This time we will try to use Baidu's official EasyDL platform to train and deploy a flower recognition network. First, we need to create a model:
You can see that the official has provided a variety of network recognition solutions. Here we choose image classification, create a model, and then import our local dataset:
Here we import the local labeled data set, which includes five kinds of flowers and their corresponding labels. The platform also provides online labeling services, which interested readers can try. Then prepare to train the model:
Here, select Edgeboard (FZ) as the implementation platform , then configure it to high precision and set other configurations to automatic.

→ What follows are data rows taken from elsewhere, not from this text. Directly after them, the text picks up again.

(* ===== verification/Permissions.v ===== *)
(** Page permissions of a VA block ([uvm_va_block.c]): unmapping the CPU,
    mapping and revoking on a GPU or the CPU, and the per-mask drivers that
    PREPARE_ALL, FINALIZE and the fault path call.

    What is followed is the driver's own record of the mappings, the [pte_bits]
    masks and the [mapped] masks, and every status these functions return.  The
    hardware PTE writes are pushed by [block_gpu_map_*] and are not modelled. *)
From S2P Require Import Prelude Kernel VaBlock.

(** The facts about the VA space and the range these functions consult. *)
Record perm_cfg := mk_perm_cfg {
  pc_lite_gpus    : gset Z;         (* block_get_uvm_lite_gpus *)
  pc_can_access   : Z -> gset Z;    (* va_space->can_access[id] *)
  pc_gpu_va_space : gset Z;         (* GPUs with a GPU VA space registered *)
  pc_vma_ok       : bool;           (* uvm_va_range_vma_check *)
  pc_read_dup     : bool;           (* uvm_va_policy_is_read_duplicate *)
  pc_preferred    : option Z;       (* policy->preferred_location *)
  pc_force_sysmem : bool;           (* is_uvm_fault_force_sysmem_set *)
  pc_has_memory   : gset Z;         (* uvm_va_space_processor_has_memory *)
}.

(** PTE bits, from the weakest. *)
Inductive pte_bit := PTE_READ | PTE_WRITE | PTE_ATOMIC.

Definition get_gpu_pte_bit_index (p : uvm_prot) : option pte_bit :=
  match p with
  | UVM_PROT_READ_WRITE_ATOMIC => Some PTE_ATOMIC
  | UVM_PROT_READ_WRITE => Some PTE_WRITE
  | UVM_PROT_READ_ONLY => Some PTE_READ
  | UVM_PROT_NONE => None      (* UVM_ASSERT_MSG(false) *)
  end.

Definition gpu_pte_bits (gs : gpu_state) (p : uvm_prot) : gset Z :=
  match get_gpu_pte_bit_index p with
  | Some PTE_ATOMIC => gs_pte_atomic gs
  | Some PTE_WRITE => gs_pte_write gs
  | Some PTE_READ => gs_pte_read gs
  | None => ∅
  end.

(** [for (pte_bit = ATOMIC; pte_bit >= prot_pte_bit; pte_bit--) andnot]. *)
Definition gs_revoke (p : uvm_prot) (pages : gset Z) (gs : gpu_state) : gpu_state :=
  match get_gpu_pte_bit_index p with
  | Some PTE_ATOMIC => mk_gpu_state (gs_resident gs) (gs_phys gs)
      (gs_pte_read gs) (gs_pte_write gs) (gs_pte_atomic gs ∖ pages)
  | Some PTE_WRITE => mk_gpu_state (gs_resident gs) (gs_phys gs)
      (gs_pte_read gs) (gs_pte_write gs ∖ pages) (gs_pte_atomic gs ∖ pages)
  | Some PTE_READ => mk_gpu_state (gs_resident gs) (gs_phys gs)
      (gs_pte_read gs ∖ pages) (gs_pte_write gs ∖ pages) (gs_pte_atomic gs ∖ pages)
  | None => gs
  end.

(** [for (pte_bit = 0; pte_bit <= prot_pte_bit; pte_bit++) or]. *)
Definition gs_map (p : uvm_prot) (pages : gset Z) (gs : gpu_state) : gpu_state :=
  match get_gpu_pte_bit_index p with
  | Some PTE_ATOMIC => mk_gpu_state (gs_resident gs) (gs_phys gs)
      (gs_pte_read gs ∪ pages) (gs_pte_write gs ∪ pages) (gs_pte_atomic gs ∪ pages)
  | Some PTE_WRITE => mk_gpu_state (gs_resident gs) (gs_phys gs)
      (gs_pte_read gs ∪ pages) (gs_pte_write gs ∪ pages) (gs_pte_atomic gs)
  | Some PTE_READ => mk_gpu_state (gs_resident gs) (gs_phys gs)
      (gs_pte_read gs ∪ pages) (gs_pte_write gs) (gs_pte_atomic gs)
  | None => gs
  end.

Select the training dataset and the corresponding graphics card. The free P4 and 12- core CPU are not bad. Then you can start training:
You can check the option to receive SMS reminders after training is completed, which is a very considerate feature. The training process is a bit long. After the training is completed, you can view the training results of the model:
The EasyDL platform will help us generate a detailed neural network model evaluation report to help us further improve the neural network model. After finalizing the model structure, choose to publish the model:
After the release is successful, the corresponding SDK and test serial number can be generated. The official serial number needs to be paid for use. After obtaining the SDK and serial number, you can copy them into the SD card and use the model normally. The EasyDL platform can build a neural network model simply and quickly, but the user cannot know what network is used to achieve the above functions, trimming and quantization. Therefore, senior developers can optimize the network and develop a neural network inference system with higher performance.